Michela adds that knowing the purpose of the research can be important in determining which data are important to leave with the image.
“If you wipe out everything, you can lose important clinical data, such as the patient’s diagnosis,” he says. “You don’t want to affect the data to the point where it would alter the image and, therefore, the research.”
Multistep Process
Life Image and Ambra Health’s solutions work in collaboration with the Google Cloud Healthcare API, adding a service that uses a combination of machine learning and human validators to Google’s own deidentification capabilities.
Michela says another “essential” step in successful deidentification for research purposes is to link the imaging data to other data sets, such as pharmaceutical information or EHR data. “It’s important to know the patient, including their medical history and what medications they’re taking,” he says.
As Michela explains, PHI is embedded in the metadata, the DICOM (Digital Imaging and Communications in Medicine) headers, and the DICOM image itself. Removing PHI from three different locations presents a significant challenge.
Another challenge lies in gathering clinical imaging data from a variety of medical facilities and imaging centers. Different locations use equipment manufactured by different vendors, each with slightly different methods of embedding data.
“There are DICOM standards, but some vendors have private tags that need to be located in the image and removed as well,” Gabelman says. “You might easily remove the standard tags but miss the private tags.”
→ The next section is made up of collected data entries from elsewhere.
Example array_index_samples :
  array_index "7" = Some 7%N /\ array_index "0" = Some 0%N /\
  array_index "07" = None /\ array_index "4294967294" = Some 4294967294%N /\
  array_index "4294967295" = None /\ array_index "ada" = None /\ array_index "" = None.
Proof. repeat split. Qed.

Example property_order :
  keys (file_all [] (map (fun n => entity n "t") ["b"; "1"; "b"; "0"; "__proto__"; "01"])
          ["b"; "1"; "b"; "0"; "__proto__"; "01"])
  = ["0"; "1"; "b"; "01"].
Proof. reflexivity. Qed.

Example document_drops_undefined :
  JSON_document (VObj [("a", VUndef); ("b", VArr [VUndef; VNum 1]); ("c", VNull)])
  = VObj [("b", VArr [VNull; VNum 1]); ("c", VNull)].
Proof. reflexivity. Qed.

Example bearer_check :
  let env := {| JWT_SECRET := Some "secret"; API_KEY := None; SERVICE_KEY := None;
                DISCORD_TOKEN := None; dist_importable := false |} in
  Memory.unauthorized (post (Some "Bearer mcp_jwt_abc") None VNull) env = false /\
  Memory.unauthorized (post (Some "Bearer abc") None VNull) env = true /\
  Memory.unauthorized (post (Some "Bearer ") None VNull) env = true /\
  Memory.unauthorized (post None None VNull) env = true /\
  Memory.unauthorized (post None None VNull) open_env = false.
Proof. repeat split. Qed.

Example health_and_not_found `{Runtime} (w : World) :
  let get path := {| req_method := "GET"; req_pathname := path; req_authorization := None;
                     req_user_id := None; req_json := None |} in
  fst (Memory.fetch (get "/health") open_env w) =
    Ok (json_response 200
          (VObj [("status", VStr "ok"); ("service", VStr "mcp-memory-server");
                 ("version", VStr "1.0.0")])) /\
  fst (Memory.fetch (get "/nowhere") open_env w) =
    Ok (text_response 404 "Not Found").
Proof. split; reflexivity. Qed.

(** Two calls through the [sequential_thinking] branch, for a caller
    and a session with nothing stored yet. *)
Example two_steps :
  let call q := VObj [("session_id", VStr "s1"); ("query", VStr q)] in
  let w := world None (Some ∅) offline in
  map (fun step => field step "id")
    (default [] (stored_steps "thinking:default:s1"
                   (@think_all plain_runtime (VStr "default") [call "why"; call "how"] w)))
  = [VStr "step_1"; VStr "step_2"].
Proof. reflexivity. Qed.

(** ** Reading properties *)

Lemma is_str_eq (v : value) (lit : string) : is_str v lit = true -> v = VStr lit.
Proof.
  destruct v; simpl; try discriminate.
  intros E. apply String.eqb_eq in E. now subst.
Qed.

Lemma field_get (v : value) (k lit : string) :
  is_str (field v k) lit = true -> get v k = Ok (VStr lit).
Proof.
  unfold field. destruct (get v k) as [x|e] eqn:E; simpl.
  - intros I. apply is_str_eq in I. now subst.
  - discriminate.
Qed.

Lemma get_field (v x : value) (k : string) : get v k = Ok x -> field v k = x.
Proof. unfold field. now intros ->. Qed.

Lemma get_not_nullish (v x : value) (k : string) : get v k = Ok x -> nullish v = false.
Proof. destruct v; simpl; congruence. Qed.

Lemma get_total (v : value) (k : string) :
  nullish v = false -> get v k = Ok (field v k).
Proof. unfold field. destruct v; simpl; congruence. Qed.

Lemma destructure_get (v : value) (k : string) :
  nullish v = false -> destructure v k = get v k.
Proof. destruct v; simpl; congruence. Qed.

(** Enter a dispatcher whose request [body] is known to be readable:
    the destructuring of [body] becomes two property reads. *)
Ltac enter_dispatcher body N :=
  unfold Memory.handleMemoryRequest, Thinking.handleThinkingRequest,
    Discord.handleMCPRequest, Filesystem.handleFilesystemRequest;
  run;
  rewrite (destructure_get body "method"), (get_total body "method"),
    (get_total body "params") by exact N.

Lemma marker_truthy (m : value) :
  (negb (truthy m) || negb (is_str m "2.0"))%bool = negb (is_str m "2.0").
Proof.
  destruct m as [| |[]|n|s|l|o]; simpl; try reflexivity.
  - now destruct (Z.eqb n 0).
  - now destruct s.
Qed.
Michela adds, “The pure mathematical variety makes it difficult to find all the data. And add to that the capability of physicians to add data while they are reviewing images. There are many variables involved to overcome.”
Over time, Gabelman says, users learn the nuances of the different vendors, as well as of each modality, and can incorporate rules-based automation into the deidentifying tool.
“Rules-based automation is like making a key to each vendor’s images that enables you to identify how and where they incorporate PHI,” she says.
In the end, however, there are cases where identifying a patient, although not by name, remains a possibility, even after all PHI is removed from the images.
“For example, you can eliminate the patient’s name from an image of that person’s head, but the shape of the head could be so unique that it would still be an identifier of that individual,” Michela says.
There is also the matter of the potential for reidentification of a patient, for certain research purposes, using data extracted from the image. That scenario needs to be taken into consideration when conducting the deidentification, Michela says. In instances such as this, the data become like pieces of a puzzle that may need to be put back together for other research projects.
Medical images have many layers of data and uses beyond the nature of their original purpose. What they reveal is truly more than meets the eye.
— Kathy Hardy is a freelance writer based in Phoenixville, Pennsylvania. She is a frequent contributor to Great Valley Publishing.